### How to complete this task
Using the records below, quote only the span that opens with the line containing "Definition handle_bash (test" and closes with the line containing "let '(risk, reason)", exactly and inclusively.

Dataset entries:
***
(** ** Writes *)

Lemma write_risk_sink gcwd input c o lex real :
  lex = resolveSandboxPath gcwd (filePath input) (workingDir input) → resolvedPath input = Some real →
  filePath input ≠ EmptyString →
  is_Some (classifyCodeInjectionSink lex c Writes o) ∨ is_Some (classifyCodeInjectionSink real c Writes o) →
  file_risk (classify_write gcwd input c o) = high.
Proof.
  intros -> Hr Hp Hs. unfold classify_write. rw Hr (bool_decide_false _ Hp).
  apply either_spec in Hs as [a Ha]. rw Ha. by eapply either_high.
Qed.

Lemma write_risk_outside gcwd input c o : isOutsideSandboxBoundary gcwd input = true →
  file_risk (classify_write gcwd input c o) = medium ∨ file_risk (classify_write gcwd input c o) = high.
Proof.
  intros Hout. unfold classify_write. rw Hout. case_match eqn:Hs; [right|by left].
  case_bool_decide; [done|]. by eapply either_high.
Qed.

(** No rule of the user answers the call. *)
Definition no_override (cache : option TrustRuleCache) (t : FileTool) (p : string) : Prop :=
  ∀ rules, cache = Some rules → isUserRule (findToolOverride rules (file_tool_name t) p (Some (dirname p))) = false.

Lemma classify_plain gcwd home cache input c : no_override cache (tool input) (filePath input) →
  classify gcwd home cache input c = classify_file_tool gcwd home input c.
Proof.
  intros Hn. unfold classify. destruct cache as [rules|]; [|done]. specialize (Hn rules eq_refl).
  destruct (findToolOverride _ _ _ _); [|done]. by rw Hn.
Qed.

Lemma context_canonical cwd fs `{!CanonicalFs fs} workspace vellumRoot bundled extra : canonical workspace →
  Forall canonical (sink_dirs (buildFileContext cwd fs workspace vellumRoot bundled extra)).
Proof.
  intros Hw. assert (∀ w, clean w = true → canonical (join [workspace; w])) as Hj.
  { intros w Hcl. apply join_canonical; [done|by repeat constructor]. }
  repeat constructor; (apply resolveRealPath_canonical; [apply _|]); try by apply Hj.
  unfold getMonitoringDataDir. apply join_canonical; [by apply Hj|by repeat constructor].
Qed.

(** A write of the sandbox, on a POSIX file system. *)
Section writes.
Context (cwd gcwd home : string) (t : tree) (workspace vellumRoot bundled : string) (extra : list string).
Context (cache : option TrustRuleCache) (f : FileTool) (input : FileToolInput) (wd real r : string).
Context (Hf : f = file_write ∨ f = file_edit) (Hraw : raw_path input ≠ EmptyString) (Hwd : stands_at (posix_fs t) wd real).
Context (Hws : canonical workspace) (Hover : no_override cache f (raw_path input)).
Notation p := (resolveSandboxBase cwd (raw_path input) wd).
Context (Hlink : kernel_readlink t p = None) (Hopen : opened t p = Some r).
Definition scope_step (w : ScopeWalk) (seg : CommandSegment) : ScopeWalk :=
  let '(program, args) := innermost MAX_WRAPPER_DEPTH (program seg) (args seg) in
  let spec := lookupSpec program in
  let fsOp := match spec with Some spec => spec_filesystemOp spec | None => false end in
  let here :=
    match spec with
    | Some spec =>
        if fsOp then match segment_paths spec args with
                     | [] => [trackedCwd w]
                     | ps => absolute_in (trackedCwd w) <$> ps
                     end
        else []
    | None => []
    end in
  {| isComplexSyntax := isComplexSyntax w || match spec with Some spec => complexSyntax spec | None => false end;
     hasFilesystemOp := hasFilesystemOp w || fsOp;
     fsPathArgs := foldl (λ s p, set_add p s) (fsPathArgs w) here;
     trackedCwd := if bool_decide (program = "cd") then cd_to (trackedCwd w) args else trackedCwd w |}.

Definition scope_walk (parsed : ParsedCommand) (workingDir : string) : ScopeWalk :=
  foldl scope_step {| isComplexSyntax := false; hasFilesystemOp := false; fsPathArgs := []; trackedCwd := workingDir |}
    (segments parsed).

(** ** The answer *)

Record bash_params := {
  p_command : option string;
  p_workingDir : option string;
  p_containerized : option bool;
  p_workspaceRoot : option string;
  p_networkMode : option string;
  p_credentialRefCount : option nat;
}.

Record bash_answer := {
  answer_risk : option Risk;
  answer_reason : string;
  answer_options : list AllowlistOption;
  answer_approve : bool;
  answer_pathArgs : option (list string);
  answer_complex : bool;
  answer_scopes : option (list DirectoryScopeOption);
  answer_resolved : option (list string);
  answer_match : match_type;
}.

(** The risk of a proxied session. *)
Definition proxied_risk (tool : tool_name) (params : bash_params) (a : RiskAssessment) : option Risk * string :=
  if bool_decide (tool = bash) && bool_decide (p_networkMode params = Some "proxied") then
    if (0 <? (p_credentialRefCount params otherwise 0%nat))%nat
    then (Some high, "Proxied credential session — shell has access to injected credentials")
    else if bool_decide (BashRisk.riskLevel a = Some high) then (Some medium, assessment_reason a)
    else (BashRisk.riskLevel a, assessment_reason a)
  else (BashRisk.riskLevel a, assessment_reason a).

Definition handle_bash (test : string → string → bool) (parse : string → ParsedCommand) (rules : option TrustRuleCache)
    (tool : tool_name) (params : bash_params) : bash_answer :=
  let line := p_command params otherwise EmptyString in
  let workingDir := p_workingDir params otherwise cwd in
  let boxed := p_containerized params otherwise false in
  let a := BashRisk.classify test parse registry rules line tool (Some workingDir) in
  let '(approved, collected) :=
    if bool_decide (tool = bash)
    then computeSandboxAutoApprove (parse line) workingDir (p_workspaceRoot params otherwise workingDir) boxed
    else (false, []) in
  let w := scope_walk (parse line) workingDir in
  let '(risk, reason) := proxied_risk tool params a in
  {| answer_risk := risk; answer_reason := reason; answer_options := BashRisk.allowlistOptions a; answer_approve := approved;
     answer_pathArgs := if negb boxed && bool_decide (collected ≠ []) then Some collected else None;
     answer_complex := isComplexSyntax w;
     answer_scopes := if hasFilesystemOp w
                      then Some (generateDirectoryScopeOptions cwd home existsSync isDirectory (fsPathArgs w) workingDir (p_workspaceRoot params))
                      else None;
     answer_resolved := if hasFilesystemOp w && bool_decide (fsPathArgs w ≠ []) then Some (fsPathArgs w) else None;
     answer_match := BashRisk.assessment_match a |}.
End handler.

(** What the daemon reads of it. *)
Definition bash_result (a : bash_answer) : gateway_result := {|
  result_risk := match answer_risk a with Some r => risk_text r | None => "undefined" end;
  sandboxAutoApprove := Some (answer_approve a);
  sandboxPathArgs := answer_pathArgs a |}.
***
### Result of the task
Definition handle_bash (test : string → string → bool) (parse : string → ParsedCommand) (rules : option TrustRuleCache)
    (tool : tool_name) (params : bash_params) : bash_answer :=
  let line := p_command params otherwise EmptyString in
  let workingDir := p_workingDir params otherwise cwd in
  let boxed := p_containerized params otherwise false in
  let a := BashRisk.classify test parse registry rules line tool (Some workingDir) in
  let '(approved, collected) :=
    if bool_decide (tool = bash)
    then computeSandboxAutoApprove (parse line) workingDir (p_workspaceRoot params otherwise workingDir) boxed
    else (false, []) in
  let w := scope_walk (parse line) workingDir in
  let '(risk, reason) := proxied_risk tool params a in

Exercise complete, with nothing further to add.